Inevitably there are moments when you think: OK, how about getting back to the subjects at hand? Miraculously, though, the six parts coalesce and build in wonderful ways. The episodes are expansive enough to accommodate everything Hawke (whose previous directorial work includes the beautiful “Seymour: An Introduction”) has on his mind. And foremost on his mind is his fascination with two fascinating enigmas, here – gratifyingly – made a little less enigmatic.
Amplifying the treasure trove of audio transcripts, “The Last Movie Stars” draws from a wealth of existing film and still footage of Newman and Woodward, across the decades. (Woodward is still with us; Newman died in 2008.) At the formidable training ground the Actors Studio, Newman, from Shaker Heights, Ohio, felt utterly outclassed by wild hares such as Marlon Brando, James Dean, Ben Gazzara, Rip Torn. They were all “confidence and energy … without oratory, without ‘acting.’ ”
Woodward, hailing from Thomasville, Georgia, was accepted into the Actors Studio ranks soon enough. They both got hired for William Inge’s demurely
sultry drama “Picnic,” premiering on Broadway in 1953. Newman played the milquetoast country club denizen Alan, though he yearned to play the studly Hal and eventually replaced Ralph Meeker in the leading role.

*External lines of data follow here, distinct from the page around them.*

(* ===== verification/SparcWindows.v ===== *)
(** * The register windows of SPARC V8 hold a stack

    [rep]: the windows from the current one up to the invalid one, and the save
    areas of the rest, hold a list of windows.  The window traps, [save],
    [restore] and the flushes keep it. *)

From S2P Require Import Prelude State SparcSwitch.
Import SparcSwitch.
Local Open Scope Z_scope.

(** ** Registers and words *)
Abbreviation rgw s := (reg (file s)).

Lemma sparc_rg_insert m r v n : rg (<[r := v]> m) n = if (n =? r)%nat then v else rg m n.
Proof. unfold rg. destruct (Nat.eqb_spec n r) as [-> | Hne]; [rewrite lookup_insert_eq | rewrite lookup_insert_ne by auto]; reflexivity. Qed.

Lemma sparc_wd_insert m b v a : wd (<[b := v]> m) a = if a =? b then v else wd m a.
Proof. unfold wd. destruct (Z.eqb_spec a b) as [-> | Hne]; [rewrite lookup_insert_eq | rewrite lookup_insert_ne by auto]; reflexivity. Qed.

Lemma wn_insert w v f w' : wn (<[w := v]> f) w' = if (w' =? w)%nat then v else wn f w'.
Proof. unfold wn. destruct (Nat.eqb_spec w' w) as [-> | Hne]; [rewrite lookup_insert_eq | rewrite lookup_insert_ne by auto]; reflexivity. Qed.

Lemma reg_setr w r v f w' r' : reg (setr w r v f) w' r' = if (w' =? w)%nat && (r' =? r)%nat then v else reg f w' r'.
Proof.
  unfold reg, setr. rewrite wn_insert. destruct (Nat.eqb_spec w' w) as [-> |]; [| reflexivity]. cbn [andb]. rewrite sparc_rg_insert. reflexivity.
Qed.

Lemma reg_insert w x f w' r : reg (<[w := x]> f) w' r = if (w' =? w)%nat then rg x r else reg f w' r.
Proof. unfold reg. rewrite wn_insert. destruct (w' =? w)%nat; reflexivity. Qed.

Lemma foldl_words (f : nat -> Z) a (l : list nat) r m : r ∈ l -> wd (foldl (fun m r => <[a + 4 * Z.of_nat r := f r]> m) m l) (a + 4 * Z.of_nat r) = f r.
Proof.
  revert m. induction l as [| r' l IH] using rev_ind; intros m Hr; [inversion Hr |]. rewrite foldl_app. cbn [foldl]. rewrite sparc_wd_insert.
  destruct (Z.eqb_spec (a + 4 * Z.of_nat r) (a + 4 * Z.of_nat r')); [f_equal; lia |]. apply IH. apply elem_of_app in Hr as [Hr | Hr]; [exact Hr |]. apply list_elem_of_singleton in Hr. subst. contradiction.
Qed.

Lemma foldl_words_out (f : nat -> Z) a (l : list nat) x m : (forall r, r ∈ l -> x <> a + 4 * Z.of_nat r) -> wd (foldl (fun m r => <[a + 4 * Z.of_nat r := f r]> m) m l) x = wd m x.
Proof.
  revert m. induction l as [| r l IH] using rev_ind; intros m Hx; [reflexivity |]. rewrite foldl_app. cbn [foldl].
  rewrite sparc_wd_insert, (proj2 (Z.eqb_neq _ _)) by (apply Hx, elem_of_app; right; left). apply IH. intros r' Hr'. apply Hx, elem_of_app. left. exact Hr'.
Qed.
Lemma own_window_spec s ty m v : trap_window s ty m v -> sep (v_sp v) (v_ws v) ->
  wp (own_window N) (fun _ s' => exists m', (m' < N - 1)%nat /\ trap_window s' ty m' v /\ (forall j, rgw s' (cwp s) j = rgw s (cwp s) j) /\ cwp s' = cwp s /\
    (forall j, (3 <= j)%nat -> rg (glob s') j = rg (glob s) j) /\ core s' = core s /\ kernels s' = kernels s /\ forall x, elsewhere (v_sp v) (v_ws v) x -> wd (mem s') x = wd (mem s) x) s.
Proof.
  intros Htw Hs. pose proof Htw as [Hc Hm Hw He Hps Hpl Hy H0 H1 H2 H3 Ho Hh]. match goal with |- wp _ ?Q _ => set (Q0 := Q) end.
  remember s as s0 eqn:Es. destruct s as [t e p w f g y pc0 npc0 mm ctx co d ru ra]. subst s0. cbn in Hc, Hm, Hw, He, Hps, Hy, H0, H1, H2, H3, Ho. cbn [cwp file mem] in Hh. subst e.
  assert (Hup : (up t < N)%nat) by (apply up_lt; assumption). assert (Hdu : down (up t) = t) by (apply down_up; assumption).
  unfold own_window. do 4 instr. rewrite H0, srl_psr by assumption. regs. do 2 instr. regs.
  rewrite Hw, srl_bit by (try assumption; try (apply at_lt; assumption); lia).
  assert (E : ((if (t <=? at_ (up t) m)%nat then bit (at_ (up t) m - t) else 0) =? 1) = (m =? N - 1)%nat).
  { destruct (Nat.eqb_spec m (N - 1)) as [-> | Hne].
    - rewrite <- down_at, Hdu, Nat.leb_refl, Nat.sub_diag by assumption. reflexivity.
    - destruct (Nat.leb_spec t (at_ (up t) m)) as [Hle |]; [| reflexivity]. apply Z.eqb_neq. unfold bit. intros E.
      assert (Z.of_nat (at_ (up t) m - t) = 0) by (apply (Z.pow_inj_r 2); [lia | lia | lia | exact E]). assert (E' : at_ (up t) m = down (up t)) by (rewrite Hdu; lia).
      rewrite down_at in E' by assumption. apply at_inj in E'; lia. }
  rewrite E. destruct (Nat.eqb_spec m (N - 1)) as [-> | Hne].
  - rewrite <- down_at, Hdu in Hw by assumption. assert (Hd : (down t < N)%nat) by (apply down_lt; assumption). assert (Hdt : down t <> t) by (apply down_ne; assumption).
    rewrite <- down_at, Hdu by assumption. do 4 instr. regs. rewrite Z.lor_comm.
    apply wp_bind, wp_save_; fields; [rewrite bit_test; apply Nat.eqb_neq, Hdt |].
    do 2 instr. regs. rewrite rotate_right by assumption. instr.
    apply wp_restore_; fields; rewrite ?up_down by assumption; [rewrite bit_test; apply Nat.eqb_neq; auto |].
    assert (E2 : down t = at_ (up t) (N - 2)) by (rewrite <- Hdu at 1; apply down_down_at; assumption).
    assert (Hown : reg f (down (down t)) 14 = sp_at (v_sp v) (v_ws v) (N - 2)).
    { rewrite E2. apply (own_sp N HN (reg f) (up t) (N - 1) mm); try lia; [exact Hh |]. rewrite Hdu. symmetry. apply (Ho 6%nat). lia. }
    change (8 + 6)%nat with 14%nat. rewrite Hown. subst Q0. cbv beta. exists (N - 2)%nat. split; [lia |]. split; [| split; [reflexivity | split; [reflexivity | split; [| split; [reflexivity | split; [reflexivity |]]]]]].
    + eapply trap_window_same; [exact Htw | reflexivity | reflexivity | reflexivity | reflexivity | reflexivity | lia | cbn [cwp wim]; rewrite <- E2; reflexivity |]. cbn [cwp file mem].
      eapply (holds_spill N HN); [replace (S (N - 2)) with (N - 1)%nat by lia; exact Hh | exact Hs | |].
      * intros j Hj. rewrite <- E2. rewrite wd_save16 by exact Hj. reflexivity.
      * intros x Hx. apply wd_save16_out. unfold in_area in Hx. lia.
    + intros j Hj. cbn [glob]. regs. do 3 (destruct j as [| j]; [lia |]). reflexivity.
    + intros x Hx. cbn [mem]. apply wd_save16_out. specialize (Hx (N - 2)%nat). pose proof (ho_len _ _ _ _ _ _ _ Hh). unfold in_area in Hx. lia.
  - apply wp_ret. subst Q0. cbv beta. exists m. split; [lia |]. split; [| split; [reflexivity | split; [reflexivity | split; [| split; [reflexivity | split; [reflexivity | reflexivity]]]]]].
    + eapply trap_window_same; [exact Htw | reflexivity | reflexivity | reflexivity | reflexivity | reflexivity | lia | first [exact Hw | reflexivity] | exact Hh].
    + intros j Hj. cbn [glob]. regs. do 3 (destruct j as [| j]; [lia |]). reflexivity.
Qed.
(** After a yield's own half nothing of its thread is left in the file but the
    trap's window. *)
Lemma yield_entry_spec s ty m v : trap_window s ty m v -> globals s v -> sep (v_sp v) (v_ws v) ->
  wp (yield_entry N) (fun _ s' => trap_window s' ty 0 v /\ globals s' v /\ core s' = core s /\ kernels s' = kernels s /\ forall x, elsewhere (v_sp v) (v_ws v) x -> wd (mem s') x = wd (mem s) x) s.
Proof.
  intros Htw Hgl Hs. pose proof Htw as [Hc Hm Hw He Hps Hpl Hy H0 H1 H2 H3 Ho Hh]. match goal with |- wp _ ?Q _ => set (Q0 := Q) end.
  remember s as s0 eqn:Es. destruct s as [t e p w f g y pc0 npc0 mm ctx co d ru ra]. subst s0. cbn in Hc, Hm, Hw, He, Hps, Hy, H0, H1, H2, H3, Ho. cbn [cwp file mem] in Hh. unfold globals in Hgl. cbn [glob] in Hgl. subst e.
  assert (Hup : (up t < N)%nat) by (apply up_lt; assumption). assert (Hdu : down (up t) = t) by (apply down_up; assumption).
  assert (Hat : forall i, (i < N - 1)%nat -> at_ (up t) i <> t) by (intros i Hi E; assert (E2 : at_ (up t) i = at_ (up t) (N - 1)) by (rewrite E, <- down_at by assumption; auto); apply at_inj in E2; lia).
  pose proof (ho_len _ _ _ _ _ _ _ Hh) as Hl.
  unfold yield_entry. do 7 instr. regs. rewrite H0. do 4 instr. rewrite psr_cwp by (assumption || lia). regs.
  set (F := setr t 6 _ _). set (G := <[1%nat := _]> _).
  assert (HF : forall w r, w <> t \/ (r < 4)%nat \/ (8 <= r)%nat -> reg F w r = reg f w r).
  { intros w' r H. unfold F. rewrite !reg_setr. destruct (Nat.eqb_spec w' t); [| reflexivity]. destruct H as [H | H]; [contradiction |]. do 8 (destruct r as [| r]; [try reflexivity; lia |]). reflexivity. }
  assert (Hsp : reg f t 14 = v_sp v) by (apply (Ho 6%nat); lia).
  apply wp_bind. change (walk N 1 (li_l 7) N) with (walk N 1 (put_in true 3) N).
  eapply wp_mono; [apply (walk_spec N HN true 1 3 t m (v_sp v) (v_ws v)) with (k := 0%nat); cbn [cwp wim file glob]; auto; try lia |].
  - symmetry. apply at_0; assumption.
  - unfold G. regs. rewrite at_0 by assumption. reflexivity.
  - unfold G. regs. exact Hw.
  - intros i u Hi Hu j Hj. rewrite HF by (left; apply Hat; lia). apply (ho_file _ _ _ _ _ _ _ Hh i u); [lia | exact Hu | exact Hj].
  - intros i Hi. rewrite HF by (right; lia). apply (own_sp N HN (reg f) (up t) m mm); try lia; [exact Hh | rewrite Hdu; congruence].
  - intros [] s2 [W1 (W2 & W3 & W4) W5 W6 W7 W8].
    destruct s2 as [c2 e2 p2 w2 f2 g2 y2 pc2 npc2 mm2 ctx2 co2 d2 ru2 ra2]. cbn [cwp wim et mem file glob] in W1, W2, W3, W5, W6, W7, W8.
    unfold others in W4. cbn in W4. injection W4 as -> -> -> -> -> -> -> -> ->. subst c2 w2 e2 p.
    assert (W6' : forall j, j <> 1%nat -> rg g2 j = rg G j) by (intros; apply W6; auto). assert (W5' : forall w r, r <> 7%nat -> reg f2 w r = reg F w r) by (intros; apply W5; auto).
    instr. rewrite W6' by lia. replace (rg G 3) with (psr_value (v_psr v) t false) by (unfold G; regs; reflexivity).
    apply wp_bind, wp_wr_psr; [exact Hpl | lia |]. fields. instr. rewrite psr_cwp, window_up_1 by (assumption || lia).
    do 2 instr. regs. rewrite sll_1 by assumption. do 2 instr. regs. rewrite wim_bit by assumption.
    do 6 instr. rewrite !W5' by lia.
    assert (Fl : reg F t 4 = rg g 1 /\ reg F t 5 = rg g 2 /\ reg F t 6 = rg g 3) by (unfold F; regs; auto). destruct Fl as (-> & -> & ->).
    subst Q0. cbv beta. split; [| split; [| split; [reflexivity | split; [reflexivity |]]]].
    + eapply trap_window_same; [exact Htw | reflexivity | reflexivity | reflexivity | reflexivity | | lia | cbn [cwp wim]; rewrite at_0 by assumption; reflexivity |].
      * intros r Hr. cbn [cwp file]. rewrite W5', HF by lia. reflexivity.
      * cbn [cwp file mem]. split; [lia | intros; lia |]. intros k u _ Hu. destruct (Nat.lt_ge_cases k m) as [Hkm | Hkm]; [apply W7; [lia | exact Hu] |].
        apply (saved_ext mm); [| apply (ho_mem _ _ _ _ _ _ _ Hh); assumption]. intros x Hx. apply W8. intros i Hi Hin. apply lookup_lt_Some in Hu. pose proof (Hs i k ltac:(lia)). unfold apart, in_area in *. lia.
    + intros j Hj. cbn [glob]. rewrite <- Hgl by exact Hj. rewrite !sparc_rg_insert. do 4 (destruct j as [| j]; [reflexivity || lia |]). cbn [Nat.eqb]. rewrite W6' by lia. unfold G. regs. reflexivity.
    + intros x Hx. cbn [mem]. apply W8. intros i Hi. apply Hx. lia.
Qed.
(** ** The frame *)
Record framed (m : gmap Z Z) (f : Z) (v : view) : Prop := {
  fr_psr : Z.ldiff (wd m (f + F_PSR)) 63 = v_psr v;
  fr_pc : wd m (f + F_PC) = v_pc v;
  fr_npc : wd m (f + F_NPC) = v_npc v;
  fr_y : wd m (f + F_Y) = v_y v;
  fr_g j : (1 <= j < 8)%nat -> wd m (f + F_G0 + 4 * Z.of_nat j) = v_g v j;
  fr_o j : (j < 8)%nat -> wd m (f + F_O0 + 4 * Z.of_nat j) = v_o v j;
  fr_sp : v_sp v = f + F_BYTES
}.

Understudying Hal, he’d practice the sexy dance duet with his fellow understudy, Woodward, in the wings during performances. They couldn’t keep their hands off each other. Newman’s wife and three kids eventually found out what was going on, years later. In the documentary, Newman’s daughter, Stephanie, says she felt “disgusted” by her father. But she adds: disgust was “not the only feeling.”